In 1966, Ed Ruscha drove along the Sunset Strip in West Hollywood, Los Angeles. Using a motorized camera mounted on the back of a pickup truck, he methodically photographed all of the buildings on each side of the street.
The Getty Research Institute (GRI) used those photos to create the jaw-dropping web exhibit 12 Sunsets: Exploring Ed Ruscha’s Archive, an interactive website that allows users to see what the road, the city and the people looked like over the course of more than 50 years.
“Ed Ruscha’s engagement with the Los Angeles cityscape is profound. Since the mid-1960s he has taken more than a half-million photographs of the streets of Los Angeles, which have been at Getty Research Institute since 2012,” said Mary Miller, director of Getty Research Institute. “We aim to activate this rich material and make it widely accessible and appealing to anyone interested in art or the recent history of this great city.
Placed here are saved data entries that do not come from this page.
(* ===== verification/DurableStore.v ===== *)
(** * The interfaces between the services and the stores

    [Durable.storeE] is the Go interface durable.Store: one constructor per
    method, indexed by the type of the value the method returns beside its
    error.  A service is a program over [apiE]: calls of the store, readings of its clock, and fresh UUIDs. *)

From S2P Require Import Prelude GoRuntime Domain Errors Program MemoryState.
From stdpp Require Import options.

Module Durable.

Inductive storeE : Type → Type :=
  | FindCandidates (query : CandidateQuery) : storeE (list Candidate)
  | CreateOperationalIntent (intent : OperationalIntent) : storeE unit
  | UpdateOperationalIntent (intent : OperationalIntent) (expectedRevision : Z) : storeE unit
  | ActivateOperationalIntent (intent : OperationalIntent) (expectedRevision : Z) : storeE unit
  | AcceptOperationalIntent (intent : OperationalIntent) (expectedRevision : Z) : storeE unit
  | GetOperationalIntent (intentID : string) : storeE OperationalIntent
  | GetOperationalIntentVersion (intentID : string) (version : Z) : storeE OperationalIntent
  | ListOperationalIntents (aircraftID : string) : storeE (list OperationalIntent)
  | ListOperationalIntentVersions (intentID : string) : storeE (list OperationalIntent)
  | RecordOperationalVolume (volume : OperationalVolume) : storeE unit
  | ReplaceOperationalVolumes (intentID : string) (intentVersion : Z)
      (volumes : list OperationalVolume) : storeE unit
  | ReplaceOperationalIntent (expectedVersion : Z) (expectedRevision : Z)
      (intent : OperationalIntent) (volumes : list OperationalVolume) : storeE unit
  | ListOperationalVolumes (intentID : string) : storeE (list OperationalVolume)
  | RecordConflictFinding (finding : ConflictFinding) : storeE unit
  | ListConflictFindings (intentID : string) (intentVersion : Z) : storeE (list ConflictFinding)
  | ReplaceConflictFindings (intentID : string) (intentVersion : Z)
      (ruleVersion : string) (findings : list ConflictFinding) : storeE unit
  | AcceptOperationalIntentAndRequestPublication (intent : OperationalIntent) (expectedRevision : Z)
      (publication : OperationalIntentPublication) : storeE unit
  | UpdateOperationalIntentAndRequestPublication (intent : OperationalIntent) (expectedRevision : Z)
      (publication : OperationalIntentPublication) : storeE unit
  | RequestOperationalIntentPublication (publication : OperationalIntentPublication) : storeE unit
  | RequestOperationalIntentPublicationIfCurrent (publication : OperationalIntentPublication) (expectedIntentVersion : Z)
      (expectedIntentRevision : Z) (expectedStatus : IntentStatus) : storeE unit
  | GetOperationalIntentPublication (intentID : string) : storeE OperationalIntentPublication
  | ClaimOperationalIntentPublication (intentID : string) (now : Time) (leaseUntil : Time)
      : storeE OperationalIntentPublication
  | ClaimDueOperationalIntentPublications (now : Time) (leaseUntil : Time) (limit : Z)
      : storeE (list OperationalIntentPublication)
  | RenewOperationalIntentPublicationLease (intentID : string) (expectedRevision : Z)
      (leaseUntil : Time) : storeE unit
  | UpdateOperationalIntentPublication (publication : OperationalIntentPublication) (expectedRevision : Z)
       : storeE unit
  | ConfirmOperationalIntentPublication (publication : OperationalIntentPublication) (expectedRevision : Z)
      (notifications : list PeerNotification) : storeE unit
  | ClaimDuePeerNotifications (now : Time) (leaseUntil : Time) (limit : Z)
      : storeE (list PeerNotification)
  | UpdatePeerNotification (notification : PeerNotification) (expectedRevision : Z) : storeE unit
  | RecordReceivedPeerNotification (notification : ReceivedPeerNotification) : storeE unit
  | UpsertOperator (operator : Operator) : storeE unit
  | GetOperator (operatorID : string) : storeE Operator
  | ListOperators : storeE (list Operator)
  | CreateAircraft (item : Aircraft) : storeE unit
  | GetAircraft (aircraftID : string) : storeE Aircraft
  | ListAircraft : storeE (list Aircraft)
  | CreateBattery (battery : Battery) : storeE unit
  | GetBattery (batteryID : string) : storeE Battery
  | ListBatteries : storeE (list Battery)
  | RecordBatteryInstallation (installation : BatteryInstallation) : storeE unit
  | GetActiveBatteryInstallation (aircraftID : string) : storeE (option BatteryInstallation)
  | UpsertAircraftOperatingProfile (profile : AircraftOperatingProfile) : storeE unit
  | GetAircraftOperatingProfile (aircraftID : string) : storeE (option AircraftOperatingProfile)
  | ListOperatingLimits (aircraftID : string) : storeE (list OperatingLimit)
  | UpsertOperatingLimit (limit : OperatingLimit) : storeE unit
  | RecordMaintenanceEvent (event : MaintenanceEvent) : storeE unit
  | ListMaintenanceEvents (aircraftID : string) : storeE (list MaintenanceEvent)
  | UpsertRegulatoryAuthorization (authorization : RegulatoryAuthorization) : storeE unit
  | GetRegulatoryAuthorization (authorizationID : string) : storeE RegulatoryAuthorization
  | ListRegulatoryAuthorizations (operatorID : string) : storeE (list RegulatoryAuthorization)
  | RecordPreflightCheck (check : PreflightCheck) : storeE unit
  | ListPreflightChecks (intentID : string) : storeE (list PreflightCheck)
  | CreateFlightRecord (flight : FlightRecord) : storeE unit
  | UpdateFlightRecord (flight : FlightRecord) (expectedStatus : FlightStatus) : storeE unit
  | GetFlightRecord (flightID : string) : storeE FlightRecord
  | ListFlightRecords (aircraftID : string) : storeE (list FlightRecord)
  | CreateMission (mission : Mission) : storeE Mission
  | CreateMissionForPlannedFlight (mission : Mission) : storeE Mission
  | GetMission (missionID : string) : storeE Mission
  | GetMissionByIdempotencyKey (key : string) : storeE Mission
  | GetCurrentMissionForFlight (flightID : string) : storeE Mission
  | GetCurrentMissionForIntent (aircraftID : string) (intentID : string) (intentVersion : Z)
      : storeE Mission
  | GetDeployedMissionForActiveFlight (aircraftID : string) (intentID : string) (intentVersion : Z)
      : storeE Mission
  | CheckMissionCoverage (volume : OperationalVolume) (items : list MissionItem)
      : storeE MissionCoverageResult
  | CreateMissionDeployment (deployment : MissionDeployment) : storeE MissionDeployment
  | CreateMissionDeploymentForPlannedFlight (deployment : MissionDeployment)
      : storeE MissionDeployment
  | GetMissionDeployment (deploymentID : string) : storeE MissionDeployment
  | GetMissionDeploymentByIdempotencyKey (key : string) : storeE MissionDeployment
  | GetPreviousMissionDeploymentForAircraft (aircraftID : string) (deploymentID : string)
      : storeE MissionDeployment
  | GetCurrentMissionDeploymentForFlight (flightID : string) : storeE MissionDeployment
  | UpdateMissionDeployment (deployment : MissionDeployment) (expectedRevision : Z) : storeE unit
  | StartFlightWithCurrentMissionDeployment (flight : FlightRecord) (expectedStatus : FlightStatus)
      : storeE unit
  | RecordConformanceEvent (event : ConformanceEvent) : storeE unit
  | ListConformanceEvents (flightID : string) : storeE (list ConformanceEvent)
  | UpsertConformanceSummary (summary : ConformanceSummary) : storeE unit
  | GetConformanceSummary (intentID : string) : storeE (option ConformanceSummary)
  | ListConformanceSummaries (intentID : string) : storeE (list ConformanceSummary)
  | RecordEvidence (record : EvidenceRecord) : storeE unit
  | ListEvidence (intentID : string) : storeE (list EvidenceRecord)
  | RecordReportabilityReview (review : ReportabilityReview) : storeE unit
  | ListReportabilityReviews (intentID : string) : storeE (list ReportabilityReview)
  | RecordComplianceFinding (finding : ComplianceFinding) : storeE unit
  | ListComplianceFindings (subjectType : string) (subjectID : string)
      : storeE (list ComplianceFinding)
  | ListComplianceFindingsForIntent (intentID : string) : storeE (list ComplianceFinding)
  | UpsertOperationsPersonnel (person : OperationsPersonnel) : storeE unit
  | GetOperationsPersonnel (personID : string) : storeE OperationsPersonnel
  | RecordPersonnelAssignment (assignment : PersonnelAssignment) : storeE unit
  | ListPersonnelAssignments (intentID : string) : storeE (list PersonnelAssignment).

End Durable.

(** ** The effects of a service

    [s.now()], [uuid.NewString()], the methods of [s.durable], and the calls
    that leave the process, of a signature [externalE] that the model keeps
    open (the airspace provider's network client). *)

Section effects.
Context {externalE : Type → Type}.

Inductive apiE : Type → Type :=
  | Now : apiE Time
  | NewString : apiE string
  | OfStore {A} (e : Durable.storeE A) : apiE (outcome A)
  | OfExternal {A} (e : externalE A) : apiE A.

(** [s.durable.Method(...)] *)
Definition durable {A} (e : Durable.storeE A) : prog apiE (outcome A) := call (OfStore e).
Definition now : prog apiE Time := call Now.
Definition external {A} (e : externalE A) : prog apiE A := call (OfExternal e).

(** The calls of the store that a program makes, all of them allowed by [P]. *)
Definition store_calls_in (P : ∀ A, Durable.storeE A → Prop) {A} (p : prog apiE A) : Prop :=
  calls_in (λ X (e : apiE X), match e with OfStore e => P _ e | _ => True end) p.

Lemma store_calls_in_bind P {A B} (p : prog apiE A) (f : A → prog apiE B) :
  store_calls_in P p → (∀ a, store_calls_in P (f a)) → store_calls_in P (prog_bind p f).
Proof. apply calls_in_bind. Qed.
End effects.
Arguments apiE : clear implicits.

(** ** A store that implements the interface

    Every method runs under the lock of the store, so it is one transition. *)

Class DurableStore (S : Type) := handle_store : ∀ A, Durable.storeE A → S → outcome A * S.
Arguments handle_store {S _ A}.

(** What answers the external calls, with a state of its own. *)
Class Outside (externalE : Type → Type) (O : Type) := respond : ∀ A, externalE A → O → A * O.
Arguments respond {externalE O _ A}.

(** A service runs in a world: the readings its clock and its supply of UUIDs
    will give, the store, and what lies outside. *)
Record world (S O : Type) := mkWorld {
  clock : nat → Time;
  uuids : nat → string;
  ticks : nat;
  drawn : nat;
  store : S;
  outside : O;
}.
Arguments mkWorld {S O}.
Arguments clock {S O}.
Arguments uuids {S O}.
Arguments ticks {S O}.
Arguments drawn {S O}.
Arguments store {S O}.
Arguments outside {S O}.

#[global] Instance world_eta S O : Eta (world S O) := λ w,
  mkWorld (clock w) (uuids w) (ticks w) (drawn w) (store w) (outside w).

Definition handle_api {externalE S O} `{DurableStore S} `{Outside externalE O}
    X (e : apiE externalE X) (w : world S O) : X * world S O :=
  match e in apiE _ X return X * world S O with
  | Now => (clock w (ticks w), w <| ticks := Datatypes.S (ticks w) |>)
  | NewString => (uuids w (drawn w), w <| drawn := Datatypes.S (drawn w) |>)
  | OfStore e => let '(r, s) := handle_store e (store w) in (r, w <| store := s |>)
  | OfExternal e => let '(r, o) := respond e (outside w) in (r, w <| outside := o |>)
  end.

(** No external calls: for services that make none. *)
Inductive no_external : Type → Type := .
#[global] Instance no_outside : Outside no_external unit := λ A e o, match e with end.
The vast majority of these photographs have never been seen before, and making them accessible opens up new avenues for inquiry about one of the most significant artists of the postwar period, as well as a major part of Los Angeles history.”
The website, designed by Stamen Design working with Getty Digital, allows users to “drive” down Sunset Boulevard in 12 different years between 1965 and 2007, as well as to view, search, and compare the more than 65,000 photographs of this key urban artery. Entering this user-friendly website, visitors can navigate Sunset Boulevard in a particular year, browsing tens of thousands of geotagged photos, with images from both sides of the street. Users can search by address, explore how neighborhoods changed over the years, compare sites at different times, and search the images by words on signs or by subject – functions made possible by optical character recognition and computer vision.